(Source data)
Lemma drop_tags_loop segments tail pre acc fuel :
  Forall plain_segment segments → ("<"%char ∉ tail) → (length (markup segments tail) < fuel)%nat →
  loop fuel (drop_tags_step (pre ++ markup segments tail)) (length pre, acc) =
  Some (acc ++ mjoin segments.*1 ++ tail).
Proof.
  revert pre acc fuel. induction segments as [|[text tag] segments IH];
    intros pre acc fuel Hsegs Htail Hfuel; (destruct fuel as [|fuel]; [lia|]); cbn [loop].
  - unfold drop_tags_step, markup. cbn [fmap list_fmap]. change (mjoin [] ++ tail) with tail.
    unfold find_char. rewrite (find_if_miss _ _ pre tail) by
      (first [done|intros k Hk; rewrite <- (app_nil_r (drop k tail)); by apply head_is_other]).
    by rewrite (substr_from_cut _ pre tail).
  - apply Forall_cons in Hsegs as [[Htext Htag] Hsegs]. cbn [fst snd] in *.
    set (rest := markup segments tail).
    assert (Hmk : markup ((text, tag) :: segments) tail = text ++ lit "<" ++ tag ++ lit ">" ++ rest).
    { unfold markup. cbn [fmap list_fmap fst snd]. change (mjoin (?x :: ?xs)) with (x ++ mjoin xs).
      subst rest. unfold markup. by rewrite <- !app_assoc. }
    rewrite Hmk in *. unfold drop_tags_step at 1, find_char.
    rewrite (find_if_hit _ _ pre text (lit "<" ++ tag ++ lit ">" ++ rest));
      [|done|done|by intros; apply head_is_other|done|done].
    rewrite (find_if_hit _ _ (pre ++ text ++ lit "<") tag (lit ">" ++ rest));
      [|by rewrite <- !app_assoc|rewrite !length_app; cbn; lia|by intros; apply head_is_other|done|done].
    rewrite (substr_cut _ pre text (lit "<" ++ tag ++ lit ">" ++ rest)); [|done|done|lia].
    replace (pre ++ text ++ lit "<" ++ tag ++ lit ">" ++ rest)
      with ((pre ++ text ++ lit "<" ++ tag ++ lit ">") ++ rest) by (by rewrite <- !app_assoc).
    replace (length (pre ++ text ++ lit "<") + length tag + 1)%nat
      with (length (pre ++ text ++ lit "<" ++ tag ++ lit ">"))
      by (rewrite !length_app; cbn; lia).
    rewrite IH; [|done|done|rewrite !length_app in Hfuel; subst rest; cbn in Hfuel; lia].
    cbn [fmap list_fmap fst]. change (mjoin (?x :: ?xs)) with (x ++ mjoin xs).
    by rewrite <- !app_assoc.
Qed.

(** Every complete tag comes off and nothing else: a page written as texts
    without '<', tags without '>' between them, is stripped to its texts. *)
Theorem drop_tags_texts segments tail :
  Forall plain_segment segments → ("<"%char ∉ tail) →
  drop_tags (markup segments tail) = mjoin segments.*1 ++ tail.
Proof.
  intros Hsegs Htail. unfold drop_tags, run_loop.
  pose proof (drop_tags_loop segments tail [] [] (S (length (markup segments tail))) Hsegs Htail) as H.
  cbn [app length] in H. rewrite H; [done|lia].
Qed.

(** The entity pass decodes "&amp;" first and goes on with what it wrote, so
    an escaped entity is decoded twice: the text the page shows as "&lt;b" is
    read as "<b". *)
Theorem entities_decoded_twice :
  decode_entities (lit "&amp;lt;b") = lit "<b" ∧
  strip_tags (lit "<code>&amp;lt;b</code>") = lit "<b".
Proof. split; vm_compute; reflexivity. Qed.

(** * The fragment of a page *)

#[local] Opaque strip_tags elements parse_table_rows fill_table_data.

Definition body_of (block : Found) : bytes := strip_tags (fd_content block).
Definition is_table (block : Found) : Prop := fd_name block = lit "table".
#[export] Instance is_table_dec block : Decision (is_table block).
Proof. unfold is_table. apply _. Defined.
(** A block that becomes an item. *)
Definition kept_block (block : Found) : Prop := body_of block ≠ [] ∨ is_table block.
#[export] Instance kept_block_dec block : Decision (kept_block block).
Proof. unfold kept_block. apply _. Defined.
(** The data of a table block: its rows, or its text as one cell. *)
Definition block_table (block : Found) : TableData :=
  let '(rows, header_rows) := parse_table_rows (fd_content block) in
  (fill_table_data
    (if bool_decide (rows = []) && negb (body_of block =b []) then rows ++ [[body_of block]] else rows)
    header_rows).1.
---
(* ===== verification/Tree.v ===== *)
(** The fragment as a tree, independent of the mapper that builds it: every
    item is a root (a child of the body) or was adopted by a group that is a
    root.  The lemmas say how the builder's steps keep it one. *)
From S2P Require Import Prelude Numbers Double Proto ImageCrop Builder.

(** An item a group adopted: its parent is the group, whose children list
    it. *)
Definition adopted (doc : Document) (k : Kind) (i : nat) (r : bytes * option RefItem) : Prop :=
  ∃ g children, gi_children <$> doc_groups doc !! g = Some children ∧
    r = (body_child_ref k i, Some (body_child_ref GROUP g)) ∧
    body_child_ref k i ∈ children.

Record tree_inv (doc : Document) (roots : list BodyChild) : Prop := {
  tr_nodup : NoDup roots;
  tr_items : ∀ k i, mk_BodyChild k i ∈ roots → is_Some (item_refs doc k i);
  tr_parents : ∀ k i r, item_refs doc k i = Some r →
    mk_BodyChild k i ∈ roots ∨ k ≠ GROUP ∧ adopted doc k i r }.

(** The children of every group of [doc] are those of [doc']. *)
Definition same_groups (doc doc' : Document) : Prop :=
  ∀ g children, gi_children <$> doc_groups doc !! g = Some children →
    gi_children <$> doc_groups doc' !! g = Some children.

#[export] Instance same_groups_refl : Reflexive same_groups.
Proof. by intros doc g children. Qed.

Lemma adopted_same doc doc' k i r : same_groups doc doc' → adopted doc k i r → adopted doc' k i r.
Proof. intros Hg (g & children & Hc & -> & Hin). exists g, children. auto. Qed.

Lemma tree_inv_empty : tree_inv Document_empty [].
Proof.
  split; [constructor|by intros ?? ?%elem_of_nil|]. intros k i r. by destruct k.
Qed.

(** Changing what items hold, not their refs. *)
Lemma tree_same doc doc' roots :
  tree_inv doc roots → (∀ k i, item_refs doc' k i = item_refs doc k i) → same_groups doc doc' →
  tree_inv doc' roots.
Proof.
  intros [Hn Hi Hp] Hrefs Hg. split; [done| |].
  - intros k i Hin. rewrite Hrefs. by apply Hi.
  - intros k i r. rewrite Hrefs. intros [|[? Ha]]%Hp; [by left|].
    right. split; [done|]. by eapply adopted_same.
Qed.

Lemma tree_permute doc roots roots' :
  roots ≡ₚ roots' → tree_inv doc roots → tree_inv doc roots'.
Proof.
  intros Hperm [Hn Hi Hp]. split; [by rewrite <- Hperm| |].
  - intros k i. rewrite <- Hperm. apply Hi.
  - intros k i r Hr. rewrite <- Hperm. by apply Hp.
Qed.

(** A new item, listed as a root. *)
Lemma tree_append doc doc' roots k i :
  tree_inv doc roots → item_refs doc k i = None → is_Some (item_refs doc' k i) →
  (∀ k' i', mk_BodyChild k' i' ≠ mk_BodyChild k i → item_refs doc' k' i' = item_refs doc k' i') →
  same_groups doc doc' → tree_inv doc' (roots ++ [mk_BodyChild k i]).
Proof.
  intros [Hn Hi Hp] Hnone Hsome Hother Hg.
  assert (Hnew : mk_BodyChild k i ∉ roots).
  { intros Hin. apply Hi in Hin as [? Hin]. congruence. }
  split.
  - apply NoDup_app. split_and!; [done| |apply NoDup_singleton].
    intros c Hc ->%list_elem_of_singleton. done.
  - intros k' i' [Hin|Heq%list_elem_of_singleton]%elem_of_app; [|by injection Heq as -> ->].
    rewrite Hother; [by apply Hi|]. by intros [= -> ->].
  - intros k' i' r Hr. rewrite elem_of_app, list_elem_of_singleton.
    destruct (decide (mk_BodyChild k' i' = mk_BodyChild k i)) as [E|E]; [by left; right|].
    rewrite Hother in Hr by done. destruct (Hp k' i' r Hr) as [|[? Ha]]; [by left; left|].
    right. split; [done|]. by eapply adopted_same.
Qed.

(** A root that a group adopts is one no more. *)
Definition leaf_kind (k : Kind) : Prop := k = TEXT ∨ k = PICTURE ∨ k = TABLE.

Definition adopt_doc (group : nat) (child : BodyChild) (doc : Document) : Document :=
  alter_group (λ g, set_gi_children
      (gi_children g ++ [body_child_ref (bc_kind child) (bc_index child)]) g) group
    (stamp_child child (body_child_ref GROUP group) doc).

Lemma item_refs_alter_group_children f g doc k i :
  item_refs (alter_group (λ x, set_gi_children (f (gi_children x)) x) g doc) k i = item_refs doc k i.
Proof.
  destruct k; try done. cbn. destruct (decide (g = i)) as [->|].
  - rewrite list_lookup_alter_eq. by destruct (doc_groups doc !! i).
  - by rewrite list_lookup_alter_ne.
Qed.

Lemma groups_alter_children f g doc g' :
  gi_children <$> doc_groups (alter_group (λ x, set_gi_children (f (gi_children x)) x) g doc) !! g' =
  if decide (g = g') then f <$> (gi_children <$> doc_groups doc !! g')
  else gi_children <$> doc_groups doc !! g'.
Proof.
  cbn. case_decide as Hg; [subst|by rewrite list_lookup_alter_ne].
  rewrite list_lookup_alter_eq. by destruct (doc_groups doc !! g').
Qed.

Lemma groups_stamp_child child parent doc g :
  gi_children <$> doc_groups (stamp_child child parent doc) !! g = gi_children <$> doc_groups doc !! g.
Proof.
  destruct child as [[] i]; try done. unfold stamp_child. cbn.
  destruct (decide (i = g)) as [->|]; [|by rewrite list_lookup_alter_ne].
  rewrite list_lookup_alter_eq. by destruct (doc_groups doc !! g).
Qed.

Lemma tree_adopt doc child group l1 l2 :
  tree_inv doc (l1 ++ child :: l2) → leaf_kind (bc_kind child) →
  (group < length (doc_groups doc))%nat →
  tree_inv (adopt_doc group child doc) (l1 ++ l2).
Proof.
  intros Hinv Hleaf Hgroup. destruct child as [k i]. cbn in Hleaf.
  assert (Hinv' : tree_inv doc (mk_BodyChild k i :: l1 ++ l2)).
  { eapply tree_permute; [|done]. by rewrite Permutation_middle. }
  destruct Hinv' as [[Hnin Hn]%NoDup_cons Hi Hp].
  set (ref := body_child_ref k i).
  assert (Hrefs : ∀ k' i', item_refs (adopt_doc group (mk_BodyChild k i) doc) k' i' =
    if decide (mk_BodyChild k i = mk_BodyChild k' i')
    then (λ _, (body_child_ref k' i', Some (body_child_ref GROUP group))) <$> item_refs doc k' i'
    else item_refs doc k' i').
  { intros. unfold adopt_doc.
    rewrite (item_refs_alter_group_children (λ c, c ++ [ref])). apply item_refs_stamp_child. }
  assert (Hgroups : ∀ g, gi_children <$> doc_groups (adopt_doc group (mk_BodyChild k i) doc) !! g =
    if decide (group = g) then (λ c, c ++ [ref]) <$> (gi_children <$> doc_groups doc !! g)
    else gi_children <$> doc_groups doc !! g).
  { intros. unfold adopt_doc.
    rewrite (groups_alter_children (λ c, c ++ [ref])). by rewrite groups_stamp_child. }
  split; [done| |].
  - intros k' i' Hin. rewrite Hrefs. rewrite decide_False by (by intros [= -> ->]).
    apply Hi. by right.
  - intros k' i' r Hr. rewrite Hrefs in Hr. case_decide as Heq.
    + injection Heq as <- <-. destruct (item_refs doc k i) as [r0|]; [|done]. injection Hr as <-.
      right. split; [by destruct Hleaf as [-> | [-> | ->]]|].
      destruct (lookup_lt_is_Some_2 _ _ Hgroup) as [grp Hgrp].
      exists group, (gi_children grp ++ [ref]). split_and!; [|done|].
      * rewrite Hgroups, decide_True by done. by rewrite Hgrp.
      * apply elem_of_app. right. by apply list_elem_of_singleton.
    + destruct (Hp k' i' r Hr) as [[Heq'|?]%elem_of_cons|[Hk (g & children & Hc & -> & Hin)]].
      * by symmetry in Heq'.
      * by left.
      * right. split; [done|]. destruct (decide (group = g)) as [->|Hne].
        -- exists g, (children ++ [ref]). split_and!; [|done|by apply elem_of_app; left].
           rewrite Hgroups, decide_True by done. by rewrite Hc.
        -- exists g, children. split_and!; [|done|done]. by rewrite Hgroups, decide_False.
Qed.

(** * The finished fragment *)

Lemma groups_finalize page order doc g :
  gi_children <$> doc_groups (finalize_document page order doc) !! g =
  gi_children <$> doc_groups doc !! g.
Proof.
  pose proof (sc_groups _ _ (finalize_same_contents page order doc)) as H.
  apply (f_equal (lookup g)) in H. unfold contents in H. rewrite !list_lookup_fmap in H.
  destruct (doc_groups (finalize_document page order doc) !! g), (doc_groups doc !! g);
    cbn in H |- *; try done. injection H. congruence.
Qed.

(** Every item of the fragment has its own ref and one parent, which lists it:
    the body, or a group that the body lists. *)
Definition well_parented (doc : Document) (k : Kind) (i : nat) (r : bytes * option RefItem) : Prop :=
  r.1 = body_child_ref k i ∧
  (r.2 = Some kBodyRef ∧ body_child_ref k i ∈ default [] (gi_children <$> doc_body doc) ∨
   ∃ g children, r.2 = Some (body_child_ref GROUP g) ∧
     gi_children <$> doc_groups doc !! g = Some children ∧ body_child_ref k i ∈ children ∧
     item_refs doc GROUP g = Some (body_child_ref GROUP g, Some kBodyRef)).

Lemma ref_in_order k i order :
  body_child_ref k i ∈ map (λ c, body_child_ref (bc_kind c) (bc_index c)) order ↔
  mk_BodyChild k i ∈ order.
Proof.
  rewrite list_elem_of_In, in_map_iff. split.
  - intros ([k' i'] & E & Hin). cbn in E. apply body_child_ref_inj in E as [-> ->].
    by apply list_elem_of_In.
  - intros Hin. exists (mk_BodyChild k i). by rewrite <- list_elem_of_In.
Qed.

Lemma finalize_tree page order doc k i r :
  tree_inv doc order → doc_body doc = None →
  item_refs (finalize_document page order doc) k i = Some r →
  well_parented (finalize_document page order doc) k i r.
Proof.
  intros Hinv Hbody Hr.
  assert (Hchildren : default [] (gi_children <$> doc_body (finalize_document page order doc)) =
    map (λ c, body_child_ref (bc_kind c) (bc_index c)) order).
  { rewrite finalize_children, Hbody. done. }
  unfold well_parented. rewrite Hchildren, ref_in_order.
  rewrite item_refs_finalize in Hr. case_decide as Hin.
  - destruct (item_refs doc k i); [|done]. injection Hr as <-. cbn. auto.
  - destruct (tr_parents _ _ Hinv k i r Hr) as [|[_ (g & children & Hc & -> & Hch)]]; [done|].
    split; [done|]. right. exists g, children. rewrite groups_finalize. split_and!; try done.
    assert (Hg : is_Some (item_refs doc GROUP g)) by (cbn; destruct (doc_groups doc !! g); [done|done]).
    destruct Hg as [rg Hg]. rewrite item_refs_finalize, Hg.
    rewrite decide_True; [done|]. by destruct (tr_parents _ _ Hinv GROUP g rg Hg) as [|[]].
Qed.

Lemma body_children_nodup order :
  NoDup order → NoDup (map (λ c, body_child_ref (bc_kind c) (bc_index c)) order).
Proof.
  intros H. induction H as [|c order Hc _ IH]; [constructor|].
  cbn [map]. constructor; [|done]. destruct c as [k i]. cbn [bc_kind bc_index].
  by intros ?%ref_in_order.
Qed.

● **REQUIRED WORK**: Only the lines above starting at the line that holds "symmetry in Heq'." and ending at the line that holds "rewrite Hgroups, decide_True by done. by rewrite Hc." are to be repeated, exactly and in full.

● **OUTPUT**:
      * by symmetry in Heq'.
      * by left.
      * right. split; [done|]. destruct (decide (group = g)) as [->|Hne].
        -- exists g, (children ++ [ref]). split_and!; [|done|by apply elem_of_app; left].
           rewrite Hgroups, decide_True by done. by rewrite Hc.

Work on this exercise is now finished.